Leader of the Rebuilding Korea Party
- Acting
- In office 12 December 2024 – 7 September 2025
- Preceded by: Cho Kuk
- Succeeded by: Cho Kuk (ERC)

President of Health Insurance Review & Assessment Service
- In office 21 April 2020 – 12 March 2023
- President: Moon Jae-in
- Minister: Park Neung-hoo Kwon Deok-chul

Personal details
- Born: 24 May 1964 (age 62) Seoul, South Korea
- Alma mater: Seoul National University

= Kim Sunmin =

South Korean health care expert

Kim Sunmin (born 24 May 1964) is a South Korean health care expert and politician who served as the acting leader of the Rebuilding Korea Party from 2024 to 2025. Previously, she served as the President of Health Insurance Review & Assessment Service (HIRA) from April 2020 to March 2023. She was the first woman to lead HIRA since its creation in 2000. Before being promoted as its 10th president, Kim was the Executive Director of Planning for HIRA, the agency's de facto vice-president.

Kim's background consists primarily of work in various inter-government and government institutions. She was a senior researcher at Korea Health Industry Development Institute from 1999 to 2001 and human rights researcher at National Human Rights Commission from 2001 to 2004. She took numerous roles in HIRA since 2006 when she was first joined the institution as a member of its Review and Assessment Committee. She also worked as a senior technical officer at World Health Organization's Department of Service Delivery and Safety from 2016 to 2018.
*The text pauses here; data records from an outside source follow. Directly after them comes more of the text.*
Lemma restart_max_unhedged (self : t) (side : string) (now : Q) :
  max_unhedged_seconds (restart self side now) = max_unhedged_seconds self.
Proof.
  unfold restart.
  destruct (negb (opt_string_eqb (last_unhedged_side self) (Some side)));
    [ reflexivity | ].
  destruct (unhedged_start_time self); reflexivity.
Qed.

(** Once the clock runs on a side, a further call on that side leaves
    the clock fields alone. *)
Lemma restart_settled (self : t) (side : string) (now now' : Q) :
  restart (restart self side now) side now' = restart self side now.
Proof.
  destruct (restart_runs self side now) as (Hlast & start & Hstart).
  unfold restart at 1. rewrite Hlast, Hstart.
  cbn [opt_string_eqb]. rewrite String.eqb_refl. reflexivity.
Qed.

Lemma check_limits_not_early (self : t) (position : PairPosition.t)
    (market_end_time : option datetime) (clock : Clock) :
  early_stop (reason (check_limits self position market_end_time clock))
  = false.
Proof.
  unfold check_limits.
  repeat match goal with
         | |- context [if ?b then _ else _] => destruct b
         | |- context [match ?o with Some _ => _ | None => _ end] => destruct o
         end; reflexivity.
Qed.

End UnhedgedClock.
(** X7. A validation that changes the found words adds exactly one word,
    the word of a placement whose stored path is the clicked path forwards
    or reversed; it locks exactly the clicked cells in addition to those
    locked before, shows the spangram message if the word is the spangram
    and the word message otherwise, and empties the selection. *)
Theorem successful_find_effect g st (cells : list Position) st' :
  checkForWord g st cells = Some st' ->
  foundWords st' <> foundWords st ->
  exists pl,
    pl ∈ allPlacements g
    /\ (cells = path pl \/ cells = rev (path pl))
    /\ (word pl ∉ foundWords st)
    /\ foundWords st' = {[word pl]} ∪ foundWords st
    /\ size (foundWords st') = S (size (foundWords st))
    /\ (forall p, isLocked st' p = true <-> p ∈ cells \/ isLocked st p = true)
    /\ message st'
       = (if String.eqb (word pl) (spangram g)
          then spangramMessage else wordMessage (word pl))
    /\ selectedCells st' = [].
Proof.
  intros Hck Hne.
  destruct (checkForWord_success _ _ _ _ Hck Hne) as (cand & pl & _ & Hf & Hn & ->).
  apply findPlacement_Some_matches in Hf as (Hin & _ & Hp).
  exists pl. repeat split; try done.
  - simpl. by apply size_add_new.
  - by apply isLocked_markFound.
  - by apply isLocked_markFound.
Qed.

Lemma successful_find_effect_witness :
  exists pl, pl ∈ allPlacements hiOk
    /\ foundWords (selectCell hiOk okSelected (1, 1))
       = {[word pl]} ∪ foundWords okSelected.
Proof.
  destruct (successful_find_effect hiOk okSelected okPath
              (selectCell hiOk okSelected (1, 1)))
    as (pl & Hin & _ & _ & Hw & _); [reflexivity | by vm_compute |].
  exists pl. split; [exact Hin | exact Hw].
Defined.

Lemma selectCells_app g st (a b : list Position) :
  selectCells g st (a ++ b) = selectCells g (selectCells g st a) b.
Proof. apply foldl_app. Qed.

(** Clicking along a chain of unlocked cells selects them one after the
    other. *)
Lemma selectCells_trace g (cells : list Position) st :
  (forall p, p ∈ cells -> isLocked st p = false) ->
  isChain (selectedCells st ++ cells) = true ->
  selectCells g st cells = setSelectedCells (selectedCells st ++ cells) st.
Proof.
  revert st. induction cells as [|p cells IH]; intros st Hu Hc.
  - simpl. rewrite app_nil_r. by destruct st.
  - assert (selectCell g st p = setSelectedCells (selectedCells st ++ [p]) st) as E.
    { rewrite selectCell_unlocked by (apply Hu; by left).
      destruct (last (selectedCells st)) as [l|] eqn:El.
      - rewrite (handleCellClick_append _ _ _ l); [done|done| |apply Hu; by left].
        by eapply isChain_app_adjacent.
      - apply last_None in El. rewrite handleCellClick_empty by done.
        rewrite El. by destruct p. }
    simpl. rewrite E, IH.
    + simpl. by rewrite <- app_assoc.
    + intros q Hq. rewrite isLocked_setSelectedCells. apply Hu. by right.
    + simpl. by rewrite <- app_assoc.
Qed.

(** X8. Tracing a placement finds it: from an empty selection, when the
    stored path is a chain of unlocked cells along which the grid spells
    the placement's word (ignoring case) and no placed word with these
    letters has been found yet, clicking the cells of the path in order
    and the last one again adds one such word to the found words, locks
    exactly the cells of the path, shows a success message and empties the
    selection. *)
Theorem tracing_a_placement_finds_it g st pl w (lastCell : Position) :
  pl ∈ allPlacements g ->
  selectedCells st = [] ->
  last (path pl) = Some lastCell ->
  isChain (path pl) = true ->
  (forall p, p ∈ path pl -> isLocked st p = false) ->
  spells g (path pl) w ->
  Str.equalIgnoringCase (word pl) w ->
  (forall pl', pl' ∈ allPlacements g ->
     Str.equalIgnoringCase (word pl') w -> word pl' ∉ foundWords st) ->
  selectedCells (selectCells g st (path pl ++ [lastCell])) = []
  /\ (exists pl', pl' ∈ allPlacements g
        /\ Str.equalIgnoringCase (word pl') w
        /\ foundWords (selectCells g st (path pl ++ [lastCell]))
           = {[word pl']} ∪ foundWords st)
  /\ size (foundWords (selectCells g st (path pl ++ [lastCell])))
     = S (size (foundWords st))
  /\ (forall p, isLocked (selectCells g st (path pl ++ [lastCell])) p = true
                <-> p ∈ path pl \/ isLocked st p = true)
  /\ type (message (selectCells g st (path pl ++ [lastCell]))) = Some success.
Proof.
  intros Hin Hsel Hlast Hchain Hu Hspell Hw Hfresh.
  rewrite selectCells_app, (selectCells_trace g (path pl) st);
    [|exact Hu|rewrite Hsel; exact Hchain].
  rewrite Hsel. simpl.
  set (st1 := setSelectedCells (path pl) st).
  assert (isLocked st1 lastCell = false) as Hl.
  { apply Hu. destruct (path pl) as [|x l] using rev_ind; [done|].
    rewrite last_snoc in Hlast. injection Hlast as ->.
    apply elem_of_app. right. by left. }
  rewrite (selectCell_unlocked _ _ _ Hl).
  rewrite (handleCellClick_complete g st1 lastCell Hlast).
  destruct (findPlacement g w (path pl)) as [pl'|] eqn:Hf.
  2:{ assert (is_Some (findPlacement g w (path pl))) as [? ?]; [|congruence].
      apply findPlacement_Some_iff. exists pl. auto. }
  pose proof (findPlacement_Some_matches _ _ _ _ Hf) as (Hin' & Hw' & _).
  assert (word pl' ∉ foundWords st1) as Hn by by apply Hfresh.
  change (selectedCells st1) with (path pl).
  rewrite (checkForWord_found g st1 (path pl) w pl' Hspell Hf Hn). simpl.
  split; [done|]. split; [by exists pl'|].
  split; [by apply size_add_new|]. split.
  - intros p. apply (isLocked_markFound g st1 (path pl) pl' p).
  - unfold successMessage. by destruct (String.eqb _ _).
Qed.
Kim represented HIRA and Korea at OECD Health Care Quality and Outcome (HCQO) Working Group from 2009 and became its chair in 2018 becoming the first Asian-country-national and first woman to lead the HCQO Working Group.

She holds three degrees from Seoul National University - M.D and master's and doctorate in preventative medicine. She was previously an assistant professor at Hallym University and affiliate professor at Catholic University of Korea.